_EXERCISE DATA_
# # # #
(** ** Discovery *)

Section Discovery.
Context (props : Z → ObjectType → PropTable) (garbage : DrmProperty).
Context (hash_order : ∀ A, gmap Z A → list (Z * A)).
Context (device : bool).   (* whether [mInstance] is set *)

(** The loop over the connectors; the result of [Init] is ignored.  Each display has
    its own answers of the loader and the allocator. *)
Fixpoint discover_displays (answers : Z → LoaderAnswers * VdiAnswers)
    (connectors : list (Z * DrmConnector)) (displays : gmap Z DrmDisplay) : D (gmap Z DrmDisplay) :=
  match connectors with
  | [] => dret displays
  | (connId, conn) :: connectors =>
      let! w := dget in
      match PickIdleCrtcId hash_order (w_encoders w) (w_crtcs w) conn with
      | None => discover_displays answers connectors displays
      | Some crtcId =>
          match w_crtcs w !! crtcId with
          | None => discover_displays answers connectors displays
          | Some _ =>
              let! r := DrmDisplay_Init (fst (answers connId)) (snd (answers connId))
                          (DrmDisplay_new (Some connId) (Some crtcId) device) in
              discover_displays answers connectors
                (emplace (d_mId (dd_hdi r.2)) r.2 displays)
          end
      end
  end.
Definition DiscoveryDisplay (res : option DrmRes) (answers : Z → LoaderAnswers * VdiAnswers)
    : D (gmap Z DrmDisplay) :=
  match res with
  | None => dret ∅
  | Some res =>
      do! discover props garbage res in
      let! w := dget in
      discover_displays answers (hash_order _ (w_connectors w)) ∅
  end.

End Discovery.
End DrmDisplay.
# # # #
_WHAT TO WORK ON_
Say how many lines of the listing above contain "match", with no other words.

_REPLY_
4